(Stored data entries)
(** The entry a client adds leaves the other tables alone. *)
Lemma upsert_version_triple m history (same : bool) :
  (∀ t, t ∈ reth_tables → is_Some (m !! t)) →
  triple (λ s, opened s ∧ tx_of w s = m ∧ stored w s = m)
    (attempt env ReadEntry ;;*
     if same then sret tt
     else attempt env WriteEntry ;;*
          update_tx w (<["VersionHistory"%string := history]>) ;;* commit env w)
    (λ _, opened) open_fails.
Proof.
  intros Hall. assert (tick_stable (λ s, opened s ∧ tx_of w s = m ∧ stored w s = m)) as Ht.
  { unfold opened, opening. tick_stable_tac. }
  apply attempt_then; [done|intros s []; by apply opened_fails|].
  destruct same; [apply triple_ret; naive_solver|].
  apply attempt_then; [done|intros s []; by apply opened_fails|].
  apply triple_bind with (λ _, ready reth_tables); [|intros []; by apply commit_triple].
  apply triple_modify. intros s (Hs & Htx & Hst). split; [split|].
  - by apply set_tx_open_db, opened_open.
  - unfold tables_fit, stored in *. disk_simpl. rewrite Hst, Htx. intros t Hin.
    apply table_of_insert, not_eq_sym. by apply version_not_botanix.
  - intros t Hin. disk_simpl. rewrite Htx. apply lookup_insert_is_Some'. auto.
Qed.

Lemma record_version_triple : triple opened (record_client_version env w) (λ _, opened) open_fails.
Proof.
  unfold record_client_version. case_match; [by apply triple_ret|].
  apply triple_bind with (λ _ s, opened s ∧ tx_of w s = stored w s).
  { apply tx_mut_triple; [unfold opened, opening; tick_stable_tac|apply opened_fails|].
    intros s Hs. unfold opened, opening, stored in *. by disk_simpl. }
  intros []. apply attempt_then;
    [unfold opened, opening; tick_stable_tac|intros s []; by apply opened_fails|].
  intros s [Hs Htx]. unfold sbind at 1, sget. pose proof Hs as (_ & d & m & Hd & Hm & Hall).
  assert (stored w s = m) as Hst by (unfold stored; by rewrite Hd, Hm).
  destruct (Hall "VersionHistory"%string) as [history Hh].
  { apply (bool_decide_unpack _). by vm_compute. }
  rewrite Htx, Hst, Hh.
  apply (upsert_version_triple m _ (bool_decide _) Hall). by rewrite Htx, Hst.
Qed.
(** ** Items *)

(** The items an encoded header is made of, in a form shared by writing and reading: the
    integers are [u64] for the reader. *)
Lemma u64_u256_dom n : u64_dom n → u256_dom n.
Proof. unfold u64_dom, u256_dom, u64_max. lia. Qed.
Lemma u64_length n : u64_dom n → rlp_length rlp_u64 n = rlp_length rlp_u256 n.
Proof.
  intros Hn. rewrite (rlp_measured _ _ rlp_u64_laws) by done.
  rewrite (rlp_measured _ _ rlp_u256_laws) by (by apply u64_u256_dom).
  by rewrite rlp_u64_u256.
Qed.
Lemma nonce_array n : array_dom 8 (B64_new n).
Proof. split; [apply length_to_be_bytes|]. apply Forall_reverse, to_le_bytes_is_byte. Qed.
Lemma nonce_back n : u64_dom n → from_be_bytes (B64_new n) = n.
Proof. intros Hn. apply from_to_be_bytes. unfold u64_dom, u64_max in Hn. lia. Qed.
Lemma nonce_of_array bs : array_dom 8 bs → u64_dom (from_be_bytes bs) ∧ B64_new (from_be_bytes bs) = bs.
Proof.
  intros [Hl Hb]. split; [|by apply to_from_be_bytes].
  pose proof (from_le_bytes_bound (reverse bs) ltac:(by apply Forall_reverse)) as Hn.
  rewrite length_reverse, Hl in Hn. unfold u64_dom, from_be_bytes, u64_max. lia.
Qed.

Section item.
Context {A : Type} (dom : A → Prop) (c : rlp A) (laws : rlp_laws dom c).

(** One step of a reader. *)
Lemma read_back {B} (k : A → SM bytes RlpError B) a rest :
  dom a → sbind (rlp_read c) k (rlp_encode c a ++ rest) = k a rest.
Proof. intros Ha. unfold sbind, rlp_read. by rewrite (rlp_read_back _ _ laws). Qed.
Lemma read_canonical bs a rest :
  Forall is_byte bs → rlp_read c bs = (Ok a, rest) →
  dom a ∧ bs = rlp_encode c a ++ rest ∧ Forall is_byte rest.
Proof.
  intros Hbs. unfold rlp_read. destruct (rlp_decode c bs) as [[a' rest']|e|] eqn:Hd; [|done..].
  intros [= <- <-]. destruct (rlp_canonical _ _ laws _ _ _ Hbs Hd) as [? ->].
  apply Forall_app in Hbs as [_ ?]. done.
Qed.

Lemma encode_opt_nil o : opt_dom dom o → encode_opt c o = [] → present o = false.
Proof. destruct o as [a|]; [|done]. intros Ha He. by destruct (rlp_nonempty _ _ laws a). Qed.
Lemma length_opt_measured o :
  opt_dom dom o → length_opt c o = Z.of_nat (length (encode_opt c o)).
Proof. destruct o as [a|]; [|done]. apply (rlp_measured _ _ laws). Qed.

(** An optional field in front of [buf], which ends with the bytes behind the list. *)
Lemma read_opt_back {B} (k : option A → SM bytes RlpError B) started payload o buf rest :
  opt_dom dom o → payload = Z.of_nat started - Z.of_nat (length rest) →
  (length rest ≤ length buf)%nat → (present o = false → buf = rest) →
  sbind (read_opt started payload c) k (encode_opt c o ++ buf) = k o buf.
Proof.
  intros Ho -> Hle Hnone. unfold read_opt, sbind, sget, sret, consumed. cbv beta iota.
  rewrite !length_app. destruct o as [a|]; simpl in *.
  - assert (length (rlp_encode c a) ≠ 0)%nat.
    { intros Hl%nil_length_inv. by apply (rlp_nonempty _ _ laws a). }
    rewrite (proj2 (Z.ltb_lt _ _)) by lia.
    unfold rlp_read. by rewrite (rlp_read_back _ _ laws).
  - rewrite Hnone by done. by rewrite (proj2 (Z.ltb_ge _ _)) by lia.
Qed.
(** What is read, and that nothing is left to read when it is missing. *)
Lemma read_opt_canonical started payload bs o rest :
  Forall is_byte bs → read_opt started payload c bs = (Ok o, rest) →
  opt_dom dom o ∧ bs = encode_opt c o ++ rest ∧ Forall is_byte rest ∧
  (present o = false ↔ payload ≤ consumed started bs).
Proof.
  intros Hbs. unfold read_opt, sbind, sget. destruct (_ <? payload) eqn:Hlt; bool_to_prop.
  - destruct (rlp_read c bs) as [[a|e|] rest'] eqn:Hr; [|done..]. intros [= <- <-].
    destruct (read_canonical _ _ _ Hbs Hr) as (? & ? & ?). split_and!; [done..|].
    simpl. split; [done|lia].
  - intros [= <- <-]. by split_and!.
Qed.
End item.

Goal of the exercise: Please restate every record above word for word.

Expected answer:
(** The entry a client adds leaves the other tables alone. *)
Lemma upsert_version_triple m history (same : bool) :
  (∀ t, t ∈ reth_tables → is_Some (m !! t)) →
  triple (λ s, opened s ∧ tx_of w s = m ∧ stored w s = m)
    (attempt env ReadEntry ;;*
     if same then sret tt
     else attempt env WriteEntry ;;*
          update_tx w (<["VersionHistory"%string := history]>) ;;* commit env w)
    (λ _, opened) open_fails.
Proof.
  intros Hall. assert (tick_stable (λ s, opened s ∧ tx_of w s = m ∧ stored w s = m)) as Ht.
  { unfold opened, opening. tick_stable_tac. }
  apply attempt_then; [done|intros s []; by apply opened_fails|].
  destruct same; [apply triple_ret; naive_solver|].
  apply attempt_then; [done|intros s []; by apply opened_fails|].
  apply triple_bind with (λ _, ready reth_tables); [|intros []; by apply commit_triple].
  apply triple_modify. intros s (Hs & Htx & Hst). split; [split|].
  - by apply set_tx_open_db, opened_open.
  - unfold tables_fit, stored in *. disk_simpl. rewrite Hst, Htx. intros t Hin.
    apply table_of_insert, not_eq_sym. by apply version_not_botanix.
  - intros t Hin. disk_simpl. rewrite Htx. apply lookup_insert_is_Some'. auto.
Qed.

Lemma record_version_triple : triple opened (record_client_version env w) (λ _, opened) open_fails.
Proof.
  unfold record_client_version. case_match; [by apply triple_ret|].
  apply triple_bind with (λ _ s, opened s ∧ tx_of w s = stored w s).
  { apply tx_mut_triple; [unfold opened, opening; tick_stable_tac|apply opened_fails|].
    intros s Hs. unfold opened, opening, stored in *. by disk_simpl. }
  intros []. apply attempt_then;
    [unfold opened, opening; tick_stable_tac|intros s []; by apply opened_fails|].
  intros s [Hs Htx]. unfold sbind at 1, sget. pose proof Hs as (_ & d & m & Hd & Hm & Hall).
  assert (stored w s = m) as Hst by (unfold stored; by rewrite Hd, Hm).
  destruct (Hall "VersionHistory"%string) as [history Hh].
  { apply (bool_decide_unpack _). by vm_compute. }
  rewrite Htx, Hst, Hh.
  apply (upsert_version_triple m _ (bool_decide _) Hall). by rewrite Htx, Hst.
Qed.
(** ** Items *)

(** The items an encoded header is made of, in a form shared by writing and reading: the
    integers are [u64] for the reader. *)
Lemma u64_u256_dom n : u64_dom n → u256_dom n.
Proof. unfold u64_dom, u256_dom, u64_max. lia. Qed.
Lemma u64_length n : u64_dom n → rlp_length rlp_u64 n = rlp_length rlp_u256 n.
Proof.
  intros Hn. rewrite (rlp_measured _ _ rlp_u64_laws) by done.
  rewrite (rlp_measured _ _ rlp_u256_laws) by (by apply u64_u256_dom).
  by rewrite rlp_u64_u256.
Qed.
Lemma nonce_array n : array_dom 8 (B64_new n).
Proof. split; [apply length_to_be_bytes|]. apply Forall_reverse, to_le_bytes_is_byte. Qed.
Lemma nonce_back n : u64_dom n → from_be_bytes (B64_new n) = n.
Proof. intros Hn. apply from_to_be_bytes. unfold u64_dom, u64_max in Hn. lia. Qed.
Lemma nonce_of_array bs : array_dom 8 bs → u64_dom (from_be_bytes bs) ∧ B64_new (from_be_bytes bs) = bs.
Proof.
  intros [Hl Hb]. split; [|by apply to_from_be_bytes].
  pose proof (from_le_bytes_bound (reverse bs) ltac:(by apply Forall_reverse)) as Hn.
  rewrite length_reverse, Hl in Hn. unfold u64_dom, from_be_bytes, u64_max. lia.
Qed.

Section item.
Context {A : Type} (dom : A → Prop) (c : rlp A) (laws : rlp_laws dom c).

(** One step of a reader. *)
Lemma read_back {B} (k : A → SM bytes RlpError B) a rest :
  dom a → sbind (rlp_read c) k (rlp_encode c a ++ rest) = k a rest.
Proof. intros Ha. unfold sbind, rlp_read. by rewrite (rlp_read_back _ _ laws). Qed.
Lemma read_canonical bs a rest :
  Forall is_byte bs → rlp_read c bs = (Ok a, rest) →
  dom a ∧ bs = rlp_encode c a ++ rest ∧ Forall is_byte rest.
Proof.
  intros Hbs. unfold rlp_read. destruct (rlp_decode c bs) as [[a' rest']|e|] eqn:Hd; [|done..].
  intros [= <- <-]. destruct (rlp_canonical _ _ laws _ _ _ Hbs Hd) as [? ->].
  apply Forall_app in Hbs as [_ ?]. done.
Qed.

Lemma encode_opt_nil o : opt_dom dom o → encode_opt c o = [] → present o = false.
Proof. destruct o as [a|]; [|done]. intros Ha He. by destruct (rlp_nonempty _ _ laws a). Qed.
Lemma length_opt_measured o :
  opt_dom dom o → length_opt c o = Z.of_nat (length (encode_opt c o)).
Proof. destruct o as [a|]; [|done]. apply (rlp_measured _ _ laws). Qed.

(** An optional field in front of [buf], which ends with the bytes behind the list. *)
Lemma read_opt_back {B} (k : option A → SM bytes RlpError B) started payload o buf rest :
  opt_dom dom o → payload = Z.of_nat started - Z.of_nat (length rest) →
  (length rest ≤ length buf)%nat → (present o = false → buf = rest) →
  sbind (read_opt started payload c) k (encode_opt c o ++ buf) = k o buf.
Proof.
  intros Ho -> Hle Hnone. unfold read_opt, sbind, sget, sret, consumed. cbv beta iota.
  rewrite !length_app. destruct o as [a|]; simpl in *.
  - assert (length (rlp_encode c a) ≠ 0)%nat.
    { intros Hl%nil_length_inv. by apply (rlp_nonempty _ _ laws a). }
    rewrite (proj2 (Z.ltb_lt _ _)) by lia.
    unfold rlp_read. by rewrite (rlp_read_back _ _ laws).
  - rewrite Hnone by done. by rewrite (proj2 (Z.ltb_ge _ _)) by lia.
Qed.
(** What is read, and that nothing is left to read when it is missing. *)
Lemma read_opt_canonical started payload bs o rest :
  Forall is_byte bs → read_opt started payload c bs = (Ok o, rest) →
  opt_dom dom o ∧ bs = encode_opt c o ++ rest ∧ Forall is_byte rest ∧
  (present o = false ↔ payload ≤ consumed started bs).
Proof.
  intros Hbs. unfold read_opt, sbind, sget. destruct (_ <? payload) eqn:Hlt; bool_to_prop.
  - destruct (rlp_read c bs) as [[a|e|] rest'] eqn:Hr; [|done..]. intros [= <- <-].
    destruct (read_canonical _ _ _ Hbs Hr) as (? & ? & ?). split_and!; [done..|].
    simpl. split; [done|lia].
  - intros [= <- <-]. by split_and!.
Qed.
End item.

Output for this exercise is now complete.